Lohndumping bei Zeit: Knochenjob fürs Info-Frühstück

Statt Mindestlohn bekamen die Austräger Anfang Februar erst mal gar nichts.

Unterbezahlt noch vor dem Morgengrauen: Der Austräger. Bild: dpa

BREMEN taz |Am 1. Januar ist für die Zeitungszusteller eine neue Zeit angebrochen – nach zähen Verhandlungen mit den Verlagen greift das „Mindestlohn“-Gesetz. Zwar reduziert in den ersten zwei Jahren, immerhin aber 6,37 Euro pro Stunde sollen Zeitungsausträger bekommen. Marco B. zum Beispiel, Austräger in Bremen, ist jede Nacht zwischen zwei und fünf Uhr unterwegs, um „eine Tour“ Zeitungen auszutragen. Bei Wind und Schnee. Im Dezember hat er dafür etwas mehr als 200 Euro bekommen.

„Das ist wirklich ein Scheißjob“, sagt Martin Bellack, Geschäftsführer von fast einem Dutzend Bremer Zustellfirmen, „nicht einmal eine gute Berufskleidung wollen die Verlage finanzieren.“ 200 Euro, das kann sein, früher, sagt Bellack – „das gibt es nicht mehr mit dem neuen System“. Wer jede Nacht eine Stunde arbeitet, der kommt auf 237 Euro, sagt der Geschäftsführer. Wer jede Nacht drei Stunden arbeitet, müsste auf 711 Euro kommen.

Entsprechend erwartungsvoll haben die Austräger am 5. Februar auf ihr Konto geguckt. Doch da war nichts gekommen, gar nichts. Die meisten Austräger leben von der Hand in den Mund, Anfang des Monats werden Miete und Stromabschlag fällig. „Das fanden wir alle Scheiße, dass kein Geld da war“, sagt Träger Robert N. Die Träger wurden vertröstet, die neue Abrechnung benötige Zeit. Aber eine Abschlagszahlung hatte es auch nicht gegeben.

Inzwischen, mit fünf Tagen Verspätung ist das Geld da. „Praktisch dieselbe Summe wie im Dezember“, sagt Marco B. enttäuscht. Er kann das nicht nachvollziehen. Einen neuen Vertrag mit den neuen Abrechnungsmethoden hat er nicht, wie sein Trägerlohn berechnet wird, weiß er nicht. „Das kommt“, sagt Geschäftsführer Bellack. Wer die Berechnung nicht nachvollziehen kann, könne zudem zu ihm kommen. Rund 20 Prozent mehr an Löhnen habe er ausgezahlt, unter dem Strich.

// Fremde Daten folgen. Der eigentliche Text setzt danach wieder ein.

Lemma retain_refines s P phys :
  phys_rep s P -> 0 <= phys < 2 ^ 64 ->
  (forall i, index_of s phys = Some i -> exists r, po_refs P !! i = Some r /\ 0 < r < 2 ^ 32 - 1) ->
  exists s', retain_page phys s = Ok s' /\ frame s s' /\ cleared s' = cleared s /\
    phys_rep s' (match index_of s phys with Some i => pool_retain i P | None => P end).
Proof.
  intros H Hp Hheld. unfold retain_page. rewrite (pr_init _ _ H). cbn [negb]. fold (index_of s phys).
  destruct (index_of s phys) as [i|] eqn:Ei; [|by exists s]. destruct (Hheld i eq_refl) as (r & Hr & Hrange).
  pose proof (index_lt s P phys i H ltac:(lia) Ei) as Hi. destruct (lookup_lt_is_Some_2 _ _ Hi) as [pg Hpg].
  destruct (pr_pages _ _ H _ _ Hpg) as [H1 H2 H3 H4 H5]. rewrite Hr in H2. injection H2 as ->.
  rewrite page_store_ok, bind_ok by done.
  rewrite (alter_const _ (with_use true (kernel_page pg) (ref_count pg + 1)) i _ pg Hpg) by (by rewrite u32_small by lia).
  unfold pool_retain. rewrite Hr. eexists. split; [reflexivity|]. split_and!; [done|done|].
  apply (rep_update s P _ _ i true (kernel_page pg) (ref_count pg + 1)); try done; try lia.
  - apply list_rep_use, (pr_list _ _ H).
  - rewrite H5. lia.
Qed.

(** ** Runs of pages *)
Lemma addr_eqb s P (i b : nat) :
  phys_rep s P -> (i < length (page_array s))%nat -> (b <= length (page_array s))%nat ->
  (managed_phys_base s + Z.of_nat i * PageSize =? u64 (managed_phys_base s + Z.of_nat b * PageSize)) = (i =? b)%nat.
Proof.
  intros H Hi Hb. pose proof (pr_base _ _ H) as [Hpos _]. pose proof (pr_top _ _ H) as Ht. unfold PageSize in *.
  destruct (Z.eq_dec (managed_phys_base s + Z.of_nat b * 4096) (2 ^ 64)) as [E|E].
  - rewrite E. change (u64 (2 ^ 64)) with 0. destruct (Z.eqb_spec (managed_phys_base s + Z.of_nat i * 4096) 0); [lia|].
    symmetry. apply Nat.eqb_neq. lia.
  - rewrite u64_small by lia. destruct (Nat.eqb_spec i b) as [->|]; [apply Z.eqb_refl|]. apply Z.eqb_neq. lia.
Qed.

Lemma contiguous_ok s P n k b :
  phys_rep s P -> (k + n <= length (po_free P))%nat -> (b <= length (page_array s))%nat ->
  run_is_contiguous n (page_array s) (po_free P !! k) (u64 (managed_phys_base s + Z.of_nat b * PageSize)) =
  Ok (bool_decide (slice (po_free P) k n = seq b n)).
Proof.
  intros H. revert k b. induction n as [|n IH]; intros k b Hk Hb; cbn [run_is_contiguous]; [by rewrite slice_0|].
  destruct (lookup_lt_is_Some_2 (po_free P) k) as [i Hi]; [lia|]. rewrite Hi.
  destruct (free_page_idle s P i H) as [_ Hlt]; [by eapply list_elem_of_lookup_2|].
  destruct (lookup_lt_is_Some_2 _ _ Hlt) as [pg Hpg]. rewrite (load_lookup _ _ _ Hpg), bind_ok.
  rewrite (po_addr _ _ _ _ (pr_pages _ _ H _ _ Hpg)), (addr_eqb s P) by done.
  assert (slice (po_free P) k (S n) = i :: slice (po_free P) (S k) n) as Hsl.
  { unfold slice. by rewrite (drop_S _ _ _ Hi). }
  rewrite Hsl. cbn [seq]. destruct (Nat.eqb_spec i b) as [->|Hne]; cbn [negb].
  - assert (next_page pg = po_free P !! S k) as ->.
    { destruct (lr_links _ _ _ (pr_list _ _ H) _ _ Hi) as [Hn _]. unfold nextf in Hn. by rewrite Hpg in Hn. }
    assert (u64 (u64 (managed_phys_base s + Z.of_nat b * PageSize) + PageSize) =
      u64 (managed_phys_base s + Z.of_nat (S b) * PageSize)) as ->.
    { unfold u64. rewrite Zplus_mod_idemp_l. f_equal. lia. }
    rewrite IH by lia. f_equal. apply bool_decide_ext. split; [by intros ->|by intros [=]].
  - f_equal. symmetry. apply bool_decide_eq_false. by intros [=].
Qed.

Definition take_refs (refs : list Z) (run : list nat) : list Z := foldl (fun refs i => set_ref i 1 refs) refs run.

Beim Austräger Robert N. ist das angekommen – sogar fast 300 Euro mehr hat er für den Januar bekommen. Wie das berechnet wurde, kann auch er mangels Lohnzettel nicht nachvollziehen.

Den Verlagen, neben dem Weser Kurier unter anderem auch der FAZ, der Kreiszeitung und der taz habe er die Mehrkosten „großzügig“ in Rechnung gestellt, sagt Bellack, er sei froh, dass die das akzeptiert haben – denn er könne nur verteilen, was er von den Verlagen bekomme. Insgesamt könnten die Abo-Preise um rund zwei Euro oder mehr steigen, da die Verlage keine Reserven haben, um die höheren Trägerkosten aufzufangen. Weser-Kurier-Geschäftsführer Jan Lessmann hatte bei „buten & binnen“ im vergangenen Jahr erklärt: „Wir haben das für uns auch schon mal versucht, intern hochzurechnen.“ Der Kurier werden mit einem hohen sechsstelligen Betrag betroffen sein. Andy Bull von der taz-Geschäftsführung wartet noch darauf, wie die Trägerdienste die Mindestlöhne abrechnen.

Wenn Preiserhöhungen zu weiteren Abbestellungen führen, wird das für die Austrägerdienste besonders teuer – die Wege bleiben genauso lang, kosten also dieselbe Zeit, nur die Abo-Dichte nimmt ab. Und die Verlage zahlen an den Trägerdienst nicht Stundenlohn, sondern nach Stückzahl.